---------- Source material
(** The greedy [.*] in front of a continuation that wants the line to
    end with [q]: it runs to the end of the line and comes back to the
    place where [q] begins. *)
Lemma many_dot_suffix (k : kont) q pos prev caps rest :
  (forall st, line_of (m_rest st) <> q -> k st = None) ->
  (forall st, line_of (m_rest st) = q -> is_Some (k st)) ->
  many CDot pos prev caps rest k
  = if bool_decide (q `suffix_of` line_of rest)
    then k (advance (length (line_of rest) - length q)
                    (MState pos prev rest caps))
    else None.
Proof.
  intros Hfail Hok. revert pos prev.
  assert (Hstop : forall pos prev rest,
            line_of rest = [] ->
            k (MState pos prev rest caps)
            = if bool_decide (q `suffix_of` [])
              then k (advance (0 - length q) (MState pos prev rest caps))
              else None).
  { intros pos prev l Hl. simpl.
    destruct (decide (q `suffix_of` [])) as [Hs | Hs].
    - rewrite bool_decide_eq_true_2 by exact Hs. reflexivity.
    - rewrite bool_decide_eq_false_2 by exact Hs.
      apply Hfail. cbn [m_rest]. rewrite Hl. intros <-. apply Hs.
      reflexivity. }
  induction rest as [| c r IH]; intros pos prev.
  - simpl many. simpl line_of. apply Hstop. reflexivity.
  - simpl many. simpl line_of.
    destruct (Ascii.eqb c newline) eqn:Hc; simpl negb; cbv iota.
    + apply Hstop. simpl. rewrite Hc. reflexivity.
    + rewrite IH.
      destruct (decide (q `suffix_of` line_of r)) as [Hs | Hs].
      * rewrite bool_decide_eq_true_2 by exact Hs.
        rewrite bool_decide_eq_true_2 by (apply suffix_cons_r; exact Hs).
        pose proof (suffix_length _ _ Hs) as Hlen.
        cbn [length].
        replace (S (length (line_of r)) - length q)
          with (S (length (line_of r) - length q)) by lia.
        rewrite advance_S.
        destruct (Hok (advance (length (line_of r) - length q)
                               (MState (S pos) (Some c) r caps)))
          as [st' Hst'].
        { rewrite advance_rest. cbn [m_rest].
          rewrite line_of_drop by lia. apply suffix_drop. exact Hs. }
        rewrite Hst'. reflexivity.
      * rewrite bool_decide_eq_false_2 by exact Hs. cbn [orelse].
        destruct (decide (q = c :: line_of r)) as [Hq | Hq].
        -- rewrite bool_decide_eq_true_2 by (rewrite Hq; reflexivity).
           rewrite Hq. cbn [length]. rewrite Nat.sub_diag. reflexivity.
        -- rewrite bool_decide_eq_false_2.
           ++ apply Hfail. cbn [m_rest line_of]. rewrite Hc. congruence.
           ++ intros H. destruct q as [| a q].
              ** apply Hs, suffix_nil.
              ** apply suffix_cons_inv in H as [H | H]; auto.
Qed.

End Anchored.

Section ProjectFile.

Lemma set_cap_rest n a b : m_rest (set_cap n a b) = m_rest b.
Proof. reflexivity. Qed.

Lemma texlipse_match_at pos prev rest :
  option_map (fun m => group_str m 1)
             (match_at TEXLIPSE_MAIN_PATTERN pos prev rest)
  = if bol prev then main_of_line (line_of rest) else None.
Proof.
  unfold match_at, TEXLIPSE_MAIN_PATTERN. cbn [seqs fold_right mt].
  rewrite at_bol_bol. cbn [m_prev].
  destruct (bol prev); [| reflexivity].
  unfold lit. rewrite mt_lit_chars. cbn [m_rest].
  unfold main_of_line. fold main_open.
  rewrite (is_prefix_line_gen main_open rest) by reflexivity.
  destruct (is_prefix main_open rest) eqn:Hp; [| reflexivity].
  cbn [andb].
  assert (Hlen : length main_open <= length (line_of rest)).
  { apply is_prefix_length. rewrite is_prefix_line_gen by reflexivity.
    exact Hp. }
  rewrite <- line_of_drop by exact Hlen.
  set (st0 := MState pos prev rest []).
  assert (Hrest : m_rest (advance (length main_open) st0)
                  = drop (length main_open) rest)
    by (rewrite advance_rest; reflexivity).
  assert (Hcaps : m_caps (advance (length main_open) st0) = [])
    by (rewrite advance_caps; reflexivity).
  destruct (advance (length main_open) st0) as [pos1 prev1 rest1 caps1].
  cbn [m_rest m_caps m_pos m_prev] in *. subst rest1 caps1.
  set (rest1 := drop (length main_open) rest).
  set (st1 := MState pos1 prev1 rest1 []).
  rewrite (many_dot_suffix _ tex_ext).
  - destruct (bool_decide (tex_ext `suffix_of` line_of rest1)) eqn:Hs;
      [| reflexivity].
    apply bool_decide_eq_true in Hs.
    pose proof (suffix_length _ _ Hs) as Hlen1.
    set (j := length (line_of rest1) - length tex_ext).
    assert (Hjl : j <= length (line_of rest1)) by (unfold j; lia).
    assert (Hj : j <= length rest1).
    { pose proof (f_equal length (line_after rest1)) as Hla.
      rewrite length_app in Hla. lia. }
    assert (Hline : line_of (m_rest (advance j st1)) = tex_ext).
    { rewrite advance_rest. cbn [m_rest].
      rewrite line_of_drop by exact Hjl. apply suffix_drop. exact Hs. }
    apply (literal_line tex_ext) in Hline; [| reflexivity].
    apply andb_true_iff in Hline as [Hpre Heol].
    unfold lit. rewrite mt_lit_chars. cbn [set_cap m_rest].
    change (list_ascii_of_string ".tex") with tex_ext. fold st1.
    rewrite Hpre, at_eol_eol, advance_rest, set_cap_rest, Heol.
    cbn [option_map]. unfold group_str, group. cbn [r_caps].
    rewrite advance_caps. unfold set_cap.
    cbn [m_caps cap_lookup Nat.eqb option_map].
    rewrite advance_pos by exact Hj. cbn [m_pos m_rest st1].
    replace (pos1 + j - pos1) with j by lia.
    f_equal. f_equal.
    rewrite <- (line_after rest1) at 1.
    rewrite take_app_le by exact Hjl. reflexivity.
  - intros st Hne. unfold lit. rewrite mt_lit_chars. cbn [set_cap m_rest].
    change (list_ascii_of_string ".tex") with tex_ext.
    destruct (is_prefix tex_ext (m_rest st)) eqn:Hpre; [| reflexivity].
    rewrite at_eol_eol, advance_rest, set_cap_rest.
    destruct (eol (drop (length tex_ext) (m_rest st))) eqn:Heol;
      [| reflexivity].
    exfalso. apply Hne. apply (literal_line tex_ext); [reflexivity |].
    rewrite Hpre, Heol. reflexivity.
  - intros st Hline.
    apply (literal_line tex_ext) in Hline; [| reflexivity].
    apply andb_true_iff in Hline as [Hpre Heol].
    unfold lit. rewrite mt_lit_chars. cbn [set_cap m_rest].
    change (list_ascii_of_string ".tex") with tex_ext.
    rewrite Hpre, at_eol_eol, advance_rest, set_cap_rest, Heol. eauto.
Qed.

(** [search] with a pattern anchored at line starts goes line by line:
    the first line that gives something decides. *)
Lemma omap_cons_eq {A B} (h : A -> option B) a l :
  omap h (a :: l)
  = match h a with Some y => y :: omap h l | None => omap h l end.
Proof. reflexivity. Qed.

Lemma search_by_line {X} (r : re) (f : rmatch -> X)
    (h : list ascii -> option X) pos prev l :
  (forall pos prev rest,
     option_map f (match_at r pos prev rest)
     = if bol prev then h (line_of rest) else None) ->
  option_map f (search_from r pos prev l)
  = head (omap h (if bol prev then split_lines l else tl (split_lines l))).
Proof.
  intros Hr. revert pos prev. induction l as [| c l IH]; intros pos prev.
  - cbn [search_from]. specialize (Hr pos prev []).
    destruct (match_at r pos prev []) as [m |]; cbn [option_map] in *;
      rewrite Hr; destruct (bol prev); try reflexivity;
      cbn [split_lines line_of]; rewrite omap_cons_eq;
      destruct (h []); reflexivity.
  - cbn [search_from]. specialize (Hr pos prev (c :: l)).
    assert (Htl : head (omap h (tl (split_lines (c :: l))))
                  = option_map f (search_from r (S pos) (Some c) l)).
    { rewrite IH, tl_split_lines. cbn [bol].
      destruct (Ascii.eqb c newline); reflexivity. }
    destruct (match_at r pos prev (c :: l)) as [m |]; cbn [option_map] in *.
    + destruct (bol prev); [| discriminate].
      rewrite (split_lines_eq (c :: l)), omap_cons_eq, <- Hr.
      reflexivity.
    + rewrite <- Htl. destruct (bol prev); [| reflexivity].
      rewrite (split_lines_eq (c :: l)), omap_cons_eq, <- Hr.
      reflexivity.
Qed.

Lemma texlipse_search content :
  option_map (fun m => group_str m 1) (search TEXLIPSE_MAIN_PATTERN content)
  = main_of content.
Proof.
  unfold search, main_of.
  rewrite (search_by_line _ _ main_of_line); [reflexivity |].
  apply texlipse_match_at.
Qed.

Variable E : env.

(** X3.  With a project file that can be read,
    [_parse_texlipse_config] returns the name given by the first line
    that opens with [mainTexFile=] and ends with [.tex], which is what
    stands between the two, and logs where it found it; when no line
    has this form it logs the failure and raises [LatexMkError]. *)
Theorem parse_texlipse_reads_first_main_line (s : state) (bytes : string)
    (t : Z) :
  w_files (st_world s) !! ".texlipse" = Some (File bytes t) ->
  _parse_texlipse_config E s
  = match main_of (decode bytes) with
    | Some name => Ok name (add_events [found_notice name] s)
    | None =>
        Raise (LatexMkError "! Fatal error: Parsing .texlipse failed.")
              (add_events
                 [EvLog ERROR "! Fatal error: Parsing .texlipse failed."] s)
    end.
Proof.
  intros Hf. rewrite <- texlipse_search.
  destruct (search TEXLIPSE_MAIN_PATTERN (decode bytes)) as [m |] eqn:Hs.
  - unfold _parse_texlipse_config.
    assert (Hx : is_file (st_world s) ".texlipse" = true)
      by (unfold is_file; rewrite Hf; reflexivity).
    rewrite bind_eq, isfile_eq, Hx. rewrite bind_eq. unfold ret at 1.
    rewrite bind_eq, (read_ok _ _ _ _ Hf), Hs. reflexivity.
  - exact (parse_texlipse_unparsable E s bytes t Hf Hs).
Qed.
--------------------
## Task to complete
In the data above, which lines lie between the line with "assert (Hlen : length" and the line with "assert (Hrest : m_rest", inclusive? Print those lines exactly and nothing else.

## Response
  assert (Hlen : length main_open <= length (line_of rest)).
  { apply is_prefix_length. rewrite is_prefix_line_gen by reflexivity.
    exact Hp. }
  rewrite <- line_of_drop by exact Hlen.
  set (st0 := MState pos prev rest []).
  assert (Hrest : m_rest (advance (length main_open) st0)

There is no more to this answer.